In the event, the Columbine school massacre was, even by the perpetrator’s standards, a terrible story. Sensational as the breaking news of the shootings was, the attack did not go as planned. The initial event was to have been the detonation of two substantial propane bombs in the cafeteria. The bombs they assembled were to have been powerful enough to blow up the entire cafeteria and cause the library above to collapse over the wreckage. The attack plan called for the boys to plant the bombs, withdraw to their cars to observe the devastation and then to open fire on students and faculty as they fled from the building. When the bombs failed to detonate and Harris and Klebold reentered the building, students were slow to realize their gun-toting classmates posed a danger.

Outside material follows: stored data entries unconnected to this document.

(* ===== verification/UuidTheorems.v ===== *)
(** * UUIDs and text, lemmas

    [uuid_str] prints 32 digits and four dashes; [UUID(text)] reads back the
    UUID that was printed, so printing is injective, also in front of other
    text. Facts about single characters are decided over the alphabet. *)
From Stdlib Require Import ZArith Ascii String.
From S2P Require Import Prelude Values UuidText.
Open Scope string_scope.
Open Scope list_scope.

(** What [UUID(int=...)] holds. *)
Definition is_uuid (i : UUID) : Prop := (i < 2 ^ 128)%N.

(** ** Strings *)
Lemma app_cons c a b : String c a +:+ b = String c (a +:+ b).
Proof. done. Qed.

Lemma app_empty b : "" +:+ b = b.
Proof. done. Qed.

Lemma str_app_inj a b a' b' : String.length a = String.length a' ->
  a +:+ b = a' +:+ b' -> a = a' /\ b = b'.
Proof.
  revert a'. induction a as [|c a IH]; intros [|c' a']; try done.
  cbn [String.length]. rewrite !app_cons. intros [= Hl] [= -> Happ].
  by destruct (IH a' Hl Happ) as [-> ->].
Qed.

Lemma str_app_inj_l p a b : p +:+ a = p +:+ b -> a = b.
Proof. intros Hp. by apply str_app_inj in Hp as [_ ?]. Qed.

Lemma startswith_app p s : startswith (p +:+ s) p = true.
Proof.
  unfold startswith. induction p as [|c p IH]; [by destruct s|]. rewrite app_cons. cbn.
  by destruct (ascii_dec c c).
Qed.

Lemma substring_full s : forall n, (String.length s <= n)%nat -> substring 0 n s = s.
Proof. induction s as [|c s IH]; intros [|n] Hn; cbn in *; try done; try lia. f_equal. apply IH. lia. Qed.

Lemma substring_cut s : forall n m k,
  substring n m s +:+ substring (n + m) k s = substring n (m + k) s.
Proof.
  induction s as [|c s IH]; intros n m k; destruct n as [|n], m as [|m]; cbn; try done.
  rewrite app_cons. f_equal. apply (IH 0 m k).
Qed.

Lemma removeprefix_app p s : removeprefix p (p +:+ s) = s.
Proof.
  unfold removeprefix. rewrite startswith_app.
  assert (forall n, (String.length s <= n)%nat -> substring (String.length p) n (p +:+ s) = s) as Hs.
  { intros n Hn. induction p as [|c p IH]; [by apply substring_full|]. rewrite app_cons. exact IH. }
  apply Hs. clear Hs. induction p as [|c p IH]; [done|]. rewrite app_cons. cbn [String.length]. lia.
Qed.

(** ** The characters of a string *)
Fixpoint all_chars (P : ascii -> Prop) (s : string) : Prop :=
  match s with EmptyString => True | String c s' => P c /\ all_chars P s' end.

Lemma all_chars_app P a b : all_chars P (a +:+ b) <-> all_chars P a /\ all_chars P b.
Proof. induction a as [|c a IH]; [cbn; tauto|]. rewrite app_cons. cbn. rewrite IH. tauto. Qed.

Lemma all_chars_substring P s : all_chars P s -> forall n m, all_chars P (substring n m s).
Proof.
  induction s as [|c s IH]; intros Hs n m; destruct n, m; cbn in *; try done;
    destruct Hs; auto.
Qed.

Lemma all_chars_mono (P Q : ascii -> Prop) s : (forall c, P c -> Q c) -> all_chars P s -> all_chars Q s.
Proof. intros HPQ. induction s as [|c s IH]; cbn; [done|]. intros []. auto. Qed.

(** Characters of an alphabet, whose facts are decided letter by letter. *)
Definition char_of (alphabet : string) (c : ascii) : Prop := c ∈ list_ascii_of_string alphabet.
Definition all_letters (alphabet : string) (P : ascii -> bool) : bool :=
  forallb P (list_ascii_of_string alphabet).

Lemma char_of_all alphabet (P : ascii -> bool) c :
  all_letters alphabet P = true -> char_of alphabet c -> P c = true.
Proof.
  unfold all_letters, char_of.
  induction (list_ascii_of_string alphabet) as [|x l IH]; cbn; [by intros _ ?%elem_of_nil|].
  intros [Hx Hl]%andb_true_iff [->|Hc]%elem_of_cons; auto.
Qed.

(** ** Splitting and stripping *)
Lemma strip_by_none drop s : all_chars (fun c => drop c = false) s -> strip_by drop s = s.
Proof.
  intros Hs. unfold strip_by. replace (lstrip_by drop s) with s.
  - induction s as [|c s IH]; cbn in *; [done|]. destruct Hs as [Hc Hs]. rewrite (IH Hs).
    destruct s; [by rewrite Hc | done].
  - destruct s as [|c s]; [done|]. destruct Hs as [Hc _]. cbn. by rewrite Hc.
Qed.

Lemma split_all_none sep s : all_chars (fun c => c <> sep) s -> split_all sep s = [s].
Proof.
  induction s as [|c s IH]; cbn; [done|]. intros [Hc Hs]. by rewrite decide_False, IH.
Qed.

Lemma split_all_app sep a b : all_chars (fun c => c <> sep) a ->
  split_all sep (a +:+ String sep b) = a :: split_all sep b.
Proof.
  induction a as [|c a IH]; [intros _; rewrite app_empty; cbn; by rewrite decide_True|]. rewrite app_cons. cbn.
  intros [Hc Ha]. by rewrite decide_False, IH.
Qed.

(** The parts hold no separator. *)
Lemma split_all_parts sep s : Forall (all_chars (fun c => c <> sep)) (split_all sep s).
Proof.
  induction s as [|c s IH]; cbn; [by constructor|]. case_decide; [by constructor|].
  destruct (split_all sep s) as [|a l]; [by repeat constructor|].
  apply Forall_cons in IH as [Ha Hl]. by repeat constructor.
Qed.

Lemma remove_all_none x p s : all_chars (fun c => c <> x) s -> remove_all (String x p) s 0 = s.
Proof.
  induction s as [|c s IH]; [done|]. intros [Hc Hs]. cbn [remove_all].
  replace (startswith (String c s) (String x p)) with false; [by rewrite (IH Hs)|].
  unfold startswith. cbn. by destruct (ascii_dec x c).
Qed.

(** ** The digits *)
Definition hex_char : ascii -> Prop := char_of "0123456789abcdef".
Definition uuid_char : ascii -> Prop := char_of "-0123456789abcdef".
#[local] Instance hex_char_dec c : Decision (hex_char c).
Proof. unfold hex_char, char_of. apply _. Defined.

(** [s.replace("-", "")]. *)
Fixpoint drop_dashes (s : string) : string :=
  match s with
  | EmptyString => ""
  | String c s' => if decide (c = "-"%char) then drop_dashes s' else String c (drop_dashes s')
  end.

Lemma remove_all_dashes s : remove_all "-" s 0 = drop_dashes s.
Proof.
  induction s as [|c s IH]; [done|]. cbn [remove_all drop_dashes]. unfold startswith. cbn [String.prefix].
  destruct (ascii_dec "-" c) as [<-|Hc].
  - rewrite decide_True by done. cbn [String.length Nat.pred]. by destruct s.
  - rewrite decide_False by done. by rewrite IH.
Qed.

Lemma drop_dashes_app a b : drop_dashes (a +:+ b) = drop_dashes a +:+ drop_dashes b.
Proof.
  induction a as [|c a IH]; [done|]. rewrite app_cons. cbn. rewrite IH. by case_decide.
Qed.

(** Decided facts of the digits, and of the printed characters. *)
Lemma hex_chars_all (P : ascii -> bool) s : all_letters "0123456789abcdef" P = true ->
  all_chars hex_char s -> all_chars (fun c => P c = true) s.
Proof. intros HP. apply all_chars_mono. intros c. by apply char_of_all. Qed.

Lemma hex_chars_not x s : all_letters "0123456789abcdef" (fun c => negb (bool_decide (c = x))) = true ->
  all_chars hex_char s -> all_chars (fun c => c <> x) s.
Proof.
  intros HP Hs. eapply all_chars_mono; [|by apply (hex_chars_all _ _ HP)].
  intros c Hc. by apply negb_true_iff, bool_decide_eq_false in Hc.
Qed.

Lemma drop_dashes_none s : all_chars hex_char s -> drop_dashes s = s.
Proof.
  intros Hs%(hex_chars_not "-"); [|done]. induction s as [|c s IH]; [done|]. destruct Hs as [Hc Hs].
  cbn. by rewrite decide_False, IH.
Qed.

Lemma hex_digit_char n : (n < 16)%N -> hex_char (hex_digit n) /\ hex_value (hex_digit n) = Some n.
Proof.
  intros Hn. assert (n ∈ map N.of_nat (seq 0 16)) as Hin.
  { apply list_elem_of_fmap. exists (N.to_nat n). rewrite N2Nat.id. split; [done|].
    apply elem_of_seq. lia. }
  assert (forallb (fun n => bool_decide (hex_char (hex_digit n) /\ hex_value (hex_digit n) = Some n))
            (map N.of_nat (seq 0 16)) = true) as Hall
    by (vm_compute; done).
  rewrite forallb_forall in Hall. apply list_elem_of_In in Hin.
  by apply Hall, bool_decide_eq_true in Hin.
Qed.

Lemma land_15 (n : N) : (N.land n 15 = n mod 16)%N.
Proof. exact (N.land_ones n 4). Qed.

Lemma hex_digits_chars k n acc : all_chars hex_char acc -> all_chars hex_char (hex_digits k n acc).
Proof.
  revert n acc. induction k as [|k IH]; intros n acc Hacc; cbn [hex_digits]; [done|].
  apply IH. split; [|done]. rewrite land_15. apply hex_digit_char, N.mod_lt. done.
Qed.

Lemma hex_digits_length k n acc :
  String.length (hex_digits k n acc) = (k + String.length acc)%nat.
Proof.
  revert n acc. induction k as [|k IH]; intros n acc; cbn [hex_digits]; [done|].
  rewrite IH. cbn. lia.
Qed.

Lemma hex_digits_of_cons c s acc ends sep v : hex_char c -> hex_value c = Some v ->
  hex_digits_of (String c s) acc ends sep = hex_digits_of s (acc * 16 + v) true true.
Proof.
  intros Hc Hv. cbn [hex_digits_of]. rewrite decide_False, Hv; [done|].
  apply (char_of_all _ (fun c => negb (bool_decide (c = "_"%char)))) in Hc; [|done].
  by apply negb_true_iff, bool_decide_eq_false in Hc.
Qed.

Lemma hex_digits_of_digits k n acc :
  hex_digits_of (hex_digits k n acc) (N.shiftr n (4 * N.of_nat k)) true true =
  hex_digits_of acc n true true.
Proof.
  revert n acc. induction k as [|k IH]; intros n acc; cbn [hex_digits].
  { by rewrite N.mul_0_r, N.shiftr_0_r. }
  replace (4 * N.of_nat (S k))%N with (4 + 4 * N.of_nat k)%N by lia.
  rewrite <- N.shiftr_shiftr, IH. rewrite land_15.
  destruct (hex_digit_char (n mod 16)) as [Hc Hv]; [by apply N.mod_lt|].
  rewrite (hex_digits_of_cons _ _ _ _ _ _ Hc Hv). f_equal.
  rewrite N.shiftr_div_pow2. change (2 ^ 4)%N with 16%N. pose proof (N.div_mod n 16). lia.
Qed.

Lemma hex_char_value c : hex_char c -> exists v, hex_value c = Some v.
Proof.
  intros Hc. apply (char_of_all _ (fun c => bool_decide (is_Some (hex_value c)))) in Hc; [|done].
  by apply bool_decide_eq_true in Hc.
Qed.

(** [int(text, 16)] of the digits of a number. *)
Lemma int16_digits k n : (0 < k)%nat -> (n < 2 ^ (4 * N.of_nat k))%N ->
  int16 (hex_digits k n "") = Some (Z.of_N n).
Proof.
  intros Hk Hn. pose proof (hex_digits_of_digits k n "") as Hd.
  rewrite N.shiftr_div_pow2, N.div_small in Hd by done.
  pose proof (hex_digits_chars k n "" I) as Hc. pose proof (hex_digits_length k n "") as Hl.
  unfold int16, strip. rewrite strip_by_none.
  2: { eapply all_chars_mono; [|apply (hex_chars_all (fun c => negb (is_space c)) _ eq_refl Hc)].
       by intros c ?%negb_true_iff. }
  destruct (hex_digits k n "") as [|c s]; [cbn in Hl; lia|]. destruct Hc as [Hc Hs].
  destruct (hex_char_value c Hc) as [v Hv].
  rewrite (hex_digits_of_cons _ _ _ _ _ _ Hc Hv) in Hd.
  pose proof (hex_digits_of_cons c s 0 false false v Hc Hv) as Hu. rewrite Hd in Hu. clear Hd.
  assert (startswith (lower (String c s)) "0x" = false) as Hx.
  { unfold startswith. cbn [lower String.prefix]. destruct (ascii_dec "0" (lower_ascii c)); [|done].
    destruct s as [|x s]; [done|]. destruct Hs as [Hx _]. cbn [lower String.prefix].
    destruct (ascii_dec "x" (lower_ascii x)) as [Hlower|]; [|done]. exfalso.
    apply (char_of_all _ (fun x => negb (bool_decide ("x"%char = lower_ascii x)))) in Hx; [|done].
    by apply negb_true_iff, bool_decide_eq_false in Hx. }
  assert (c <> "-"%char /\ c <> "+"%char) as [Hminus Hplus].
  { split; eapply (hex_chars_not _ (String c "")); try done; by split. }
  cbv zeta. destruct c as [[] [] [] [] [] [] [] []]; try congruence; by rewrite Hx, Hu.
Qed.

(** ** Printing and reading back *)
Lemma uuid_str_chars u : all_chars uuid_char (uuid_str u).
Proof.
  assert (forall n m, all_chars uuid_char (substring n m (hex_digits 32 u ""))) as Hs.
  { intros n m. apply all_chars_substring. eapply all_chars_mono; [|by apply hex_digits_chars].
    intros c Hc. apply elem_of_cons. by right. }
  assert (uuid_char "-"%char) as Hdash by by left.
  unfold uuid_str. repeat (apply all_chars_app; split; [by auto|]; try (split; [done|]; cbn [String.append])).
  apply Hs.
Qed.

Lemma uuid_str_not x u : all_letters "-0123456789abcdef" (fun c => negb (bool_decide (c = x))) = true ->
  all_chars (fun c => c <> x) (uuid_str u).
Proof.
  intros HP. eapply all_chars_mono; [|apply uuid_str_chars]. intros c Hc.
  eapply char_of_all in Hc; [|exact HP]. by apply negb_true_iff, bool_decide_eq_false in Hc.
Qed.

Lemma uuid_str_digits u : drop_dashes (uuid_str u) = hex_digits 32 u "".
Proof.
  unfold uuid_str. set (h := hex_digits 32 u "").
  assert (Hc : all_chars hex_char h) by (by apply hex_digits_chars).
  rewrite !drop_dashes_app. cbn [drop_dashes]. rewrite !(drop_dashes_none (substring _ _ h))
    by by apply all_chars_substring.
  change (if decide ("-"%char = "-"%char) then "" else String "-" "") with "". cbn [String.append].
  transitivity (substring 0 32 h); [|apply substring_full; unfold h; rewrite hex_digits_length; done].
  rewrite (eq_sym (substring_cut h 0 8 24) : substring 0 32 h = _).
  rewrite (eq_sym (substring_cut h 8 4 20) : substring (0 + 8) 24 h = _).
  rewrite (eq_sym (substring_cut h 12 4 16) : substring (8 + 4) 20 h = _).
  rewrite (eq_sym (substring_cut h 16 4 12) : substring (12 + 4) 16 h = _). done.
Qed.

Lemma UUID_of_uuid_str u : is_uuid u -> UUID_of_text (uuid_str u) = Ok u.
Proof.
  intros Hu. unfold UUID_of_text.
  rewrite (remove_all_none "u" "rn:"), (remove_all_none "u" "uid:") by by apply uuid_str_not.
  rewrite strip_by_none, remove_all_dashes, uuid_str_digits, hex_digits_length.
  - cbn [Nat.eqb Nat.add String.length negb]. rewrite int16_digits by (done || lia). cbv iota beta.
    destruct (Z.ltb_spec (Z.of_N u) 0) as [Hneg|_]; [|by rewrite N2Z.id].
    pose proof (N2Z.is_nonneg u). lia.
  - eapply all_chars_mono; [|apply uuid_str_chars]. intros c Hc.
    by apply (char_of_all _ (fun c => negb (is_brace c))), negb_true_iff in Hc.
Qed.

Lemma uuid_str_inj u v : is_uuid u -> is_uuid v -> uuid_str u = uuid_str v -> u = v.
Proof.
  intros Hu Hv Heq. apply UUID_of_uuid_str in Hu, Hv. rewrite Heq in Hu. congruence.
Qed.

Lemma length_app_str a b : String.length (a +:+ b) = (String.length a + String.length b)%nat.
Proof. induction a as [|c a IH]; [done|]. rewrite app_cons. cbn. by rewrite IH. Qed.

Lemma length_substring s : forall n m, (n + m <= String.length s)%nat ->
  String.length (substring n m s) = m.
Proof.
  induction s as [|c s IH]; intros [|n] [|m] Hn; cbn in *; try lia; auto.
  - rewrite IH; lia.
  - apply IH. lia.
  - apply IH. lia.
Qed.

Lemma uuid_str_length u : String.length (uuid_str u) = 36%nat.
Proof.
  unfold uuid_str. rewrite !length_app_str, !length_substring by (rewrite hex_digits_length; cbn; lia).
  done.
Qed.

Lemma uuid_str_nonempty u : uuid_str u <> "".
Proof. intros Hu. pose proof (uuid_str_length u) as Hl. by rewrite Hu in Hl. Qed.

(** A printed UUID in front of a text is recovered with it. *)
Lemma uuid_str_app_inj u v a b : is_uuid u -> is_uuid v ->
  uuid_str u +:+ a = uuid_str v +:+ b -> u = v /\ a = b.
Proof.
  intros Hu Hv Happ. apply str_app_inj in Happ as [Heq ?]; [|by rewrite !uuid_str_length].
  split; [by apply uuid_str_inj | done].
Qed.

As the two armed shooters ranged through the building, they shot some students at close range. They spared others. They fired idly in the direction of distant students, missing most of them. They shot out banks of windows, prominent display cases. Every few minutes they would toss an explosive—pipe bomb, Molotov cocktail—over a railing or under a desk where students were cowering, but most of the bombs failed to explode. A boy who knew Klebold asked him what he was doing. Klebold answered, “Oh, just killing people.” To a girl he encountered praying out loud that she would not be killed, Klebold pointed his gun at her and asked, “Do you believe in God?” He taunted her for a while and then apparently lost interest.
There were brutal, cold-blooded moments. Discovering a tangle of students hiding under a table, Harris said “peek-a-boo,” then shot and killed them at point blank range. At one point in the library, the shooters demanded that “all the jocks” stand up so they could shoot them. None did. Witnesses report another girl was asked if she believed in God and was shot when she answered affirmatively.
In less than an hour the school was quiet. The gunshots and a few of the explosives had damaged the facility, but it was not the smoldering ruin the boys had envisaged. Twelve students and a teacher lay dead in or around the building. Twenty-four others had been hurt. As police SWAT teams positioned themselves outside, Harris and Klebold paced distractedly about the library. Harris was bloodied and suffering from a broken nose caused by the recoiling stock of his rifle. Sensing there was nothing more to do, the boys sat down and shot themselves. No one can know their final thoughts, but they would have been aware that the attack had not gone very well, that they had failed to cause the kind of devastation they had imagined. There is no indication that either boy experienced any kind of revelation, however dark. Klebold was not seen to have had any “fun,” sadistic or otherwise. The events combined to no coherent story.
At seventeen Eric Harris and Dylan Klebold were as tall and rangy as men. Unlike Kip Kinkel, they could not have been—and in fact were not—called “boyish and likable” by anyone. And in fact they were not at all like boys; they represent, rather, something vacant and devastating that boys might become.